Hace un año, el Papa Francisco hablando en el Foro de las Asociaciones Familiares les decía que “el testimonio alegre de ser una familia y el compromiso con la buena política por y con las familias, deben ser los grandes objetivos”. Y añadía “¡Necesitamos niños!”. Los niños regeneran la alegría del amor.
En cambio, hace poco leía un artículo sobre la nueva “moda” de la exaltación de no tener vínculos, nada que pueda atarnos. Y se exaltaba la soltería desvinculada, y por tanto, sin hijos ni responsabilidades ni problemas. Una propuesta totalmente egoísta, que nos cierra en una civilización decrépita y llamada a la desgracia colectiva. Sin niños, la vida se vuelve gris, y las sociedades no van a ninguna parte. Entran en la decrepitud. Los matrimonios se cierran en los pequeños problemas que aún se hacen mayores. Y los ancianos no pueden ofrecer su experiencia y su amor paciente a nadie. Qué mundo más triste haremos si las jóvenes familias no salen de los miedos y engendran hijos, con amor y con responsabilidad de educarlos y ayudarles siempre. ¡Necesitamos a los niños! Necesitamos padres y madres valientes, que crean en la vida y la transmitan con generosidad.

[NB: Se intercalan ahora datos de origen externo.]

(** C6: no run of billing on Postgres loses or doubles money. For any calls within the Repository's contract (times
    and durations of whole microseconds, an invoice or an order created once, Begin of a reserved key and leases of
    known invoices, ids of claims and provider names without the separator, positive limits, no ties among stuck
    claims, no second completion of the delivery of an invoice set back from settled, ids collated by bytes), whether or not the earlier ones took effect,
    and whichever of them the link loses: the tables represent the store in memory after some of those calls, in
    their order; in them an invoice has at most one ledger row, and every schedule is the state of its newest
    ledger row. *)
Theorem postgres_runs `{ord : !MapOrder, pg : !Postgres} ops link :
  respected ops NewMemory → Z.of_nat (length ops) <= max_int64 →
  let db := ss_db (pg_run ops (mkSession empty_db link)) in
  (∃ kept, kept `sublist_of` ops ∧ represents db (run kept NewMemory)) ∧
  (∀ i id1 id2 r1 r2, t_deliveries db !! id1 = Some r1 → t_deliveries db !! id2 = Some r2 →
     dr_invoice_id r1 = Some i → dr_invoice_id r2 = Some i → id1 = id2) ∧
  (∀ sub s, t_schedules db !! sub = Some s → ∃ id r, t_deliveries db !! id = Some r ∧ schedule_of (scanDelivery id r) = s ∧
     ∀ id' r', t_deliveries db !! id' = Some r' → dr_sub_id r' = sub → dr_revision r' <= dr_revision r).
Proof.
  intros Hc Hn. destruct (pg_run_kept ops 0 empty_db NewMemory link represents_empty ledger_inv_empty) as (kept & Hk & Hrep); [lia..|done|].
  cbv zeta. set (db := ss_db _) in *. set (m := run kept NewMemory) in *.
  assert (Hinv : ledger_inv (Z.of_nat (length kept)) m).
  { apply reaches_inv; [apply run_nsteps|]. apply sublist_length in Hk. lia. }
  split; [by exists kept|]. split.
  - intros i id1 id2 r1 r2 H1 H2 Hi1 Hi2.
    assert (invoiceDeliveries m !! i = Some id1) by (apply (rep_index db m Hrep); by exists r1).
    assert (invoiceDeliveries m !! i = Some id2) by (apply (rep_index db m Hrep); by exists r2). congruence.
  - intros sub s Hs. rewrite <- (rep_schedules db m Hrep) in Hs. destruct (inv_schedules _ _ Hinv sub s Hs) as (Hsub & _ & id & d & Hd & Hsd).
    rewrite (rep_deliveries db m Hrep) in Hd. destruct (t_deliveries db !! id) as [r|] eqn:Hr; [|done]. injection Hd as <-.
    exists id, r. split; [done|]. split; [exact Hsd|]. intros id' r' Hr' Hsub'.
    assert (Hd' : deliveries m !! id' = Some (mem_delivery id' r')) by (by rewrite (rep_deliveries db m Hrep), Hr').
    destruct (dok_sched _ _ _ _ (inv_deliveries _ _ Hinv id' _ Hd')) as (s' & Hs' & [_ Hle] & _). cbn in Hs', Hle. rewrite Hsub', Hs in Hs'.
    injection Hs' as <-. rewrite <- Hsd in Hle. exact Hle.
Qed.

(** ** A credit whose COMMIT is lost *)
Definition us_invoice : Invoice := {|
  inv_ID := "i1"; inv_Provider := "btcpay"; inv_AnonUserID := "u1"; inv_Plan := "basic"; inv_Currency := "BTC"; inv_Amount := "0.01";
  inv_PayAddress := "addr"; inv_ProviderInvoiceID := "p1"; inv_Status := StatusPending; inv_CreatedAt := 100000; inv_ExpiresAt := 200000 |}.
Definition us_credit : repo_op := OpStageInvoiceCredit "i1" "s1" "u1" 110000 1000000 50000.
Definition us_ops : list repo_op := [OpCreateInvoice us_invoice; us_credit; us_credit].
(** BEGIN, the three reads and the two writes run; the connection breaks when COMMIT has taken effect. *)
Definition us_link : list fault := [Runs; Runs; Runs; Runs; Runs; Runs; Runs; LostAfter].
Lemma i1_claim : claim_id "i1".
Proof. intros d. discriminate. Qed.
Lemma us_created : contract (pg := c_server) (OpCreateInvoice us_invoice) NewMemory.
Proof. split; [|done]. split_and!; [apply i1_claim|done..]. Qed.
Lemma postgres_call_refines_witness :
  let db := ss_db (pg_run (ord := key_order) (pg := c_server) [OpCreateInvoice us_invoice] (mkSession empty_db [])) in
  let m := run (ord := key_order) [OpCreateInvoice us_invoice] NewMemory in
  let '(r, s) := pg_call (ord := key_order) (pg := c_server) us_credit (mkSession db (tail us_link)) in
  (lost r ∧ (represents (ss_db s) m ∨ represents (ss_db s) (exec_op (ord := key_order) us_credit m))) ∨
  (same_result (mem_call (ord := key_order) us_credit m).1 r ∧ represents (ss_db s) (exec_op (ord := key_order) us_credit m)).
Proof.
  intros db m. apply (postgres_call_refines (ord := key_order) (pg := c_server) 1 us_credit db m (tail us_link)).
  - destruct (simulation (ord := key_order) (pg := c_server) 0 (OpCreateInvoice us_invoice) empty_db NewMemory represents_empty ledger_inv_empty eq_refl us_created)
      as [_ Hrep]. exact Hrep.
  - exact (run_nsteps (ord := key_order) [OpCreateInvoice us_invoice] NewMemory).
  - reflexivity.
  - split_and!; [discriminate|reflexivity..].
Defined.
Lemma postgres_runs_witness :
  (λ db, (∃ kept, kept `sublist_of` us_ops ∧ represents db (run (ord := key_order) kept NewMemory)) ∧
    (∀ i id1 id2 r1 r2, t_deliveries db !! id1 = Some r1 → t_deliveries db !! id2 = Some r2 →
       dr_invoice_id r1 = Some i → dr_invoice_id r2 = Some i → id1 = id2) ∧
    (∀ sub s, t_schedules db !! sub = Some s → ∃ id r, t_deliveries db !! id = Some r ∧ schedule_of (scanDelivery id r) = s ∧
       ∀ id' r', t_deliveries db !! id' = Some r' → dr_sub_id r' = sub → dr_revision r' <= dr_revision r))
  (ss_db (pg_run (ord := key_order) (pg := c_server) us_ops (mkSession empty_db us_link))).
Proof.
  apply (postgres_runs (ord := key_order) (pg := c_server) us_ops us_link).
  - split; [apply us_created|]. split; (split; [split_and!; [discriminate|reflexivity..]|]); (split; (split; [split_and!; [discriminate|reflexivity..]|]); done).
  - discriminate.
Defined.
(** The credit was carried out though its caller saw an error, and its repetition found it. *)
Example lost_commit_kept :
  dr_revision <$> t_deliveries (ss_db (pg_run (ord := key_order) (pg := c_server) us_ops (mkSession empty_db us_link))) !! "invoice:i1" = Some 1.
Proof. vm_compute. reflexivity. Qed.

La pequeña iglesia doméstica que es un matrimonio donde el padre y la madre viven unidos y fieles en el Señor, y que encuentran en los hijos su mayor alegría, nos hace caer en la cuenta de lo bella que es una familia con muchos hijos y nietos, ¡con mucha vida por compartir! No debemos poner la felicidad en el dinero, las empresas, el éxito o las muchas cosas realizadas. A veces se ha dicho que tener muchos hijos es no ser prudente, o algo totalmente imposible en nuestros tiempos. Pero lo cierto es que muchas familias numerosas testimonian lo contrario: salen adelante, y sus hijos son realmente espabilados, porque no reciben tantas contemplaciones, y porque tener hermanos es fuente de alegría profunda y de educación fraterna con más horizontes y mayor solidaridad. A las familias tentadas de desánimo hacia la educación de los hijos pequeños y de los adolescentes, siempre compleja y difícil, debemos animarles haciéndoles descubrir que ya vendrán tiempos mejores, y que lo que ahora están haciendo es una tarea fundamental. Podemos decirles que la vida de un hijo es para siempre, eterna, ya que su alma es inmortal y Dios se ha valido de sus padres para crearlo, educarlo y hacerlo un hijo suyo. Todo lo que damos a los pequeños, es valioso a los ojos de Dios, su verdadero Padre y Creador. Y es importante dedicarles tiempo, esfuerzo, sacrificios, y sobre todo mucha entrega y mucho amor. En una familia hay que saber amar, volver a empezar todos los días, perdonarse y valorarse entre todos. Por un hijo, se hace todo. Ellos nos hacen centrar en lo esencial e importante: ¡el amor!
Sé de algunos que, además de los hijos propios, o al no tenerlos, han acogido o adoptado a algún niño huérfano o abandonado. Cuánto valor tiene este amor tan gratuito. Siempre sabiendo y aceptando que el derecho de adopción lo tiene el niño, pero no los futuros padres. Los niños huérfanos o abandonados, ya han sufrido lo suficiente, y necesitan una familia estable, de un padre y una madre, que los quieran y les ayuden. Y los poderes públicos deben facilitar con medidas concretas que un niño siempre sea ayudado y acogido. Sólo así revertiremos la decrepitud demográfica. Amemos la vida. Valoremos el esfuerzo de tantos padres, abuelos y familiares que hacen mucho por los pequeños. Y démonos cuenta de que los niños nos hacen mirar el futuro con esperanza. Sin ellos, no habría futuro.